THE PROBLEM ▸
Every line below should be repeated exactly as written.

Stored data entries
========

(* ===== verification/DebugCalcExamples.v ===== *)
(** * A calculation with the debug output on

    The calculation of [PayExamples.v] traced for Alice and Bob: what it
    records of a delegation that changes, of blocks without validators, and
    where the output does make it panic. *)

From S2P Require Import Prelude Bytes HexInt Address Store Codec Typed Account ClaimDB Management IISSData IScoreDB Context Reward Calculate DoCalculate CalcDebug DebugTrace MsgDebug DebugCalc DebugCalcSpec Wire Examples CalcExamples PayExamples DebugExamples.
Import Wire.Instances.

Definition order (candidates : PRepCandidates) : list PRepCandidate := (map_to_list candidates).*2.
Abbreviation traced_run iiss dbg :=
  (DoCalculate_debug (D := store) digest map_to_list words order quiet 0 ctx0 request20 iiss true 1 dbg (∅ : store)).
Abbreviation plain_run iiss :=
  (DoCalculate (D := store) (E := debug_error) digest map_to_list quiet 0 ctx0 request20 iiss true 1).

Definition started_pay : Context store := default ctx0 (started ctx0 iiss_pay).
Lemma started_pay_ok : started ctx0 iiss_pay = Some started_pay.
Proof. vm_compute. reflexivity. Qed.

Lemma started_pay_readable : scores_readable (conf dbg0) started_pay.
Proof.
  intros a. unfold dbg0. cbn [conf Addresses]. intros [->|[->|Ha]%elem_of_cons]%elem_of_cons; [| |destruct (not_elem_of_nil _ Ha)].
  - exists 2500. vm_compute. reflexivity.
  - exists 0. vm_compute. reflexivity.
Qed.

Lemma started_pay_totals : totals_ok (ctx_PRep started_pay).
Proof.
  assert (ctx_PRep started_pay = [prep6]) as -> by (vm_compute; reflexivity).
  constructor; [|constructor]. intros _. vm_compute. discriminate.
Qed.

Definition paid_debug : calc_result store := get_ok (no_result ctx0) (plain_run iiss_pay).
Lemma paid_debug_ok : plain_run iiss_pay = Ok paid_debug.
Proof. apply get_ok_eq. vm_compute. reflexivity. Qed.

Lemma DoCalculate_debug_transparent_witness :
  exists dbg' dbgDB', conf dbg' = conf dbg0 /\ traced_run iiss_pay dbg0 = Ok (paid_debug, dbg', dbgDB').
Proof.
  destruct (DoCalculate_debug_transparent (D := store) digest map_to_list words order quiet 0 ctx0 request20 iiss_pay true 1
    dbg0 (∅ : store)) as (dbg' & dbgDB' & Hc & E).
  - intros ctx' Hs. rewrite started_pay_ok in Hs. apply (inj Some) in Hs as <-.
    split; [exact started_pay_readable|exact started_pay_totals].
  - rewrite paid_debug_ok in E. exists dbg', dbgDB'. split; [exact Hc|exact E].
Defined.

(** ** What is stored *)

Definition stored_results (m : outcome debug_error (calc_result store * CalcDebug * store)) (height : Z)
    : list (list (Address * Z)) :=
  match m with
  | Ok (_, _, d) =>
      match handleQueryCalcDebugResult d zero_Address height with
      | Ok rs => map (fun r => map (fun c => (cr_Address c, TotalIScore c)) (cdr_Results r)) (take 1 rs)
      | _ => []
      end
  | _ => []
  end.

Definition final_IScore (iiss : store) (a : Address) : option Z :=
  match plain_run iiss with
  | Ok r =>
      match getCalculateDB (E := debug_error) (DB (res_ctx r)) a with
      | Ok f => data ← get_account (DB (res_ctx r)) f a; ia_IScore <$> NewIScoreAccountFromBytes data
      | _ => None
      end
  | _ => None
  end.

(** With one delegation and one P-Rep the record is the I-Score. *)
Example recorded_in_full :
  stored_results (traced_run iiss20 dbg0) 20 = [[(alice, 2519); (bob, 1400000000)]] /\
  final_IScore iiss20 alice = Some 2519 /\ final_IScore iiss20 bob = Some 1400000000.
Proof. vm_compute. done. Qed.

(** Alice changes her delegation at block 12.  The pass has recorded the old one
    up to block 20 (19) and the transaction records the new one from block 12 on
    (30): the 15 of the old one in these blocks are taken off her I-Score, not
    off the record. *)
Lemma old_delegation_recorded_twice :
  stored_results (traced_run iiss_pay dbg0) 20 = [[(alice, 11002549); (bob, 1411000000)]] /\
  final_IScore iiss_pay alice = Some 11002534 /\ final_IScore iiss_pay bob = Some 1411000000.
Proof. vm_compute. done. Qed.

(** Bob produces block 16 without validators: he is paid, and nothing is
    recorded. *)
Definition bp16 : IISSBlockProduceInfo := mkIISSBP 16 (mkIISSBPData bob []).
Definition iiss_alone : store := bucket_Set PrefixIISSBPInfo (bp_ID bp16) (marshal (bp_Data bp16)) iiss20.
Lemma lone_generator_unrecorded :
  stored_results (traced_run iiss_alone dbg0) 20 = [[(alice, 2519); (bob, 1400000000)]] /\
  final_IScore iiss_alone bob = Some 1411000000.
Proof. vm_compute. done. Qed.

(** A total delegation of 2^64: the calculation is done without the output and
    divides by zero with it. *)
Definition prep_wraps : PRep := mkPRep 6 (mkPRepData (2 ^ 64) [mkPRepDelegationInfo bob (2 ^ 64)]).
Definition iiss_wraps : store := bucket_Set PrefixPRep (pr_ID prep_wraps) (pr_Bytes prep_wraps) iiss20.
Lemma total_delegation_panics :
  traced_run iiss_wraps dbg0 = Panic /\ final_IScore iiss_wraps bob = Some 1400000000.
Proof. vm_compute. done. Qed.

(** The flag is switched on while the first calculation runs: there is no
    result to write to. *)
Lemma flag_on_panics :
  WriteBeta3Info words ctx0 alice 300 (mkDelegateData bob 1000000) 10 20
    (handleCalcDebugFlagOn ctx_calculating (mkCalcDebug (mkCalcDebugConfig false [alice]) None)).1 = Panic.
Proof. vm_compute. reflexivity. Qed.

========

REPLY ▸
(* ===== verification/DebugCalcExamples.v ===== *)
(** * A calculation with the debug output on

    The calculation of [PayExamples.v] traced for Alice and Bob: what it
    records of a delegation that changes, of blocks without validators, and
    where the output does make it panic. *)

From S2P Require Import Prelude Bytes HexInt Address Store Codec Typed Account ClaimDB Management IISSData IScoreDB Context Reward Calculate DoCalculate CalcDebug DebugTrace MsgDebug DebugCalc DebugCalcSpec Wire Examples CalcExamples PayExamples DebugExamples.
Import Wire.Instances.

Definition order (candidates : PRepCandidates) : list PRepCandidate := (map_to_list candidates).*2.
Abbreviation traced_run iiss dbg :=
  (DoCalculate_debug (D := store) digest map_to_list words order quiet 0 ctx0 request20 iiss true 1 dbg (∅ : store)).
Abbreviation plain_run iiss :=
  (DoCalculate (D := store) (E := debug_error) digest map_to_list quiet 0 ctx0 request20 iiss true 1).

Definition started_pay : Context store := default ctx0 (started ctx0 iiss_pay).
Lemma started_pay_ok : started ctx0 iiss_pay = Some started_pay.
Proof. vm_compute. reflexivity. Qed.

Lemma started_pay_readable : scores_readable (conf dbg0) started_pay.
Proof.
  intros a. unfold dbg0. cbn [conf Addresses]. intros [->|[->|Ha]%elem_of_cons]%elem_of_cons; [| |destruct (not_elem_of_nil _ Ha)].
  - exists 2500. vm_compute. reflexivity.
  - exists 0. vm_compute. reflexivity.
Qed.

Lemma started_pay_totals : totals_ok (ctx_PRep started_pay).
Proof.
  assert (ctx_PRep started_pay = [prep6]) as -> by (vm_compute; reflexivity).
  constructor; [|constructor]. intros _. vm_compute. discriminate.
Qed.

Definition paid_debug : calc_result store := get_ok (no_result ctx0) (plain_run iiss_pay).
Lemma paid_debug_ok : plain_run iiss_pay = Ok paid_debug.
Proof. apply get_ok_eq. vm_compute. reflexivity. Qed.

Lemma DoCalculate_debug_transparent_witness :
  exists dbg' dbgDB', conf dbg' = conf dbg0 /\ traced_run iiss_pay dbg0 = Ok (paid_debug, dbg', dbgDB').
Proof.
  destruct (DoCalculate_debug_transparent (D := store) digest map_to_list words order quiet 0 ctx0 request20 iiss_pay true 1
    dbg0 (∅ : store)) as (dbg' & dbgDB' & Hc & E).
  - intros ctx' Hs. rewrite started_pay_ok in Hs. apply (inj Some) in Hs as <-.
    split; [exact started_pay_readable|exact started_pay_totals].
  - rewrite paid_debug_ok in E. exists dbg', dbgDB'. split; [exact Hc|exact E].
Defined.

(** ** What is stored *)

Definition stored_results (m : outcome debug_error (calc_result store * CalcDebug * store)) (height : Z)
    : list (list (Address * Z)) :=
  match m with
  | Ok (_, _, d) =>
      match handleQueryCalcDebugResult d zero_Address height with
      | Ok rs => map (fun r => map (fun c => (cr_Address c, TotalIScore c)) (cdr_Results r)) (take 1 rs)
      | _ => []
      end
  | _ => []
  end.

Definition final_IScore (iiss : store) (a : Address) : option Z :=
  match plain_run iiss with
  | Ok r =>
      match getCalculateDB (E := debug_error) (DB (res_ctx r)) a with
      | Ok f => data ← get_account (DB (res_ctx r)) f a; ia_IScore <$> NewIScoreAccountFromBytes data
      | _ => None
      end
  | _ => None
  end.

(** With one delegation and one P-Rep the record is the I-Score. *)
Example recorded_in_full :
  stored_results (traced_run iiss20 dbg0) 20 = [[(alice, 2519); (bob, 1400000000)]] /\
  final_IScore iiss20 alice = Some 2519 /\ final_IScore iiss20 bob = Some 1400000000.
Proof. vm_compute. done. Qed.

(** Alice changes her delegation at block 12.  The pass has recorded the old one
    up to block 20 (19) and the transaction records the new one from block 12 on
    (30): the 15 of the old one in these blocks are taken off her I-Score, not
    off the record. *)
Lemma old_delegation_recorded_twice :
  stored_results (traced_run iiss_pay dbg0) 20 = [[(alice, 11002549); (bob, 1411000000)]] /\
  final_IScore iiss_pay alice = Some 11002534 /\ final_IScore iiss_pay bob = Some 1411000000.
Proof. vm_compute. done. Qed.

(** Bob produces block 16 without validators: he is paid, and nothing is
    recorded. *)
Definition bp16 : IISSBlockProduceInfo := mkIISSBP 16 (mkIISSBPData bob []).
Definition iiss_alone : store := bucket_Set PrefixIISSBPInfo (bp_ID bp16) (marshal (bp_Data bp16)) iiss20.
Lemma lone_generator_unrecorded :
  stored_results (traced_run iiss_alone dbg0) 20 = [[(alice, 2519); (bob, 1400000000)]] /\
  final_IScore iiss_alone bob = Some 1411000000.
Proof. vm_compute. done. Qed.

(** A total delegation of 2^64: the calculation is done without the output and
    divides by zero with it. *)
Definition prep_wraps : PRep := mkPRep 6 (mkPRepData (2 ^ 64) [mkPRepDelegationInfo bob (2 ^ 64)]).
Definition iiss_wraps : store := bucket_Set PrefixPRep (pr_ID prep_wraps) (pr_Bytes prep_wraps) iiss20.
Lemma total_delegation_panics :
  traced_run iiss_wraps dbg0 = Panic /\ final_IScore iiss_wraps bob = Some 1400000000.
Proof. vm_compute. done. Qed.

(** The flag is switched on while the first calculation runs: there is no
    result to write to. *)
Lemma flag_on_panics :
  WriteBeta3Info words ctx0 alice 300 (mkDelegateData bob 1000000) 10 20
    (handleCalcDebugFlagOn ctx_calculating (mkCalcDebug (mkCalcDebugConfig false [alice]) None)).1 = Panic.
Proof. vm_compute. reflexivity. Qed.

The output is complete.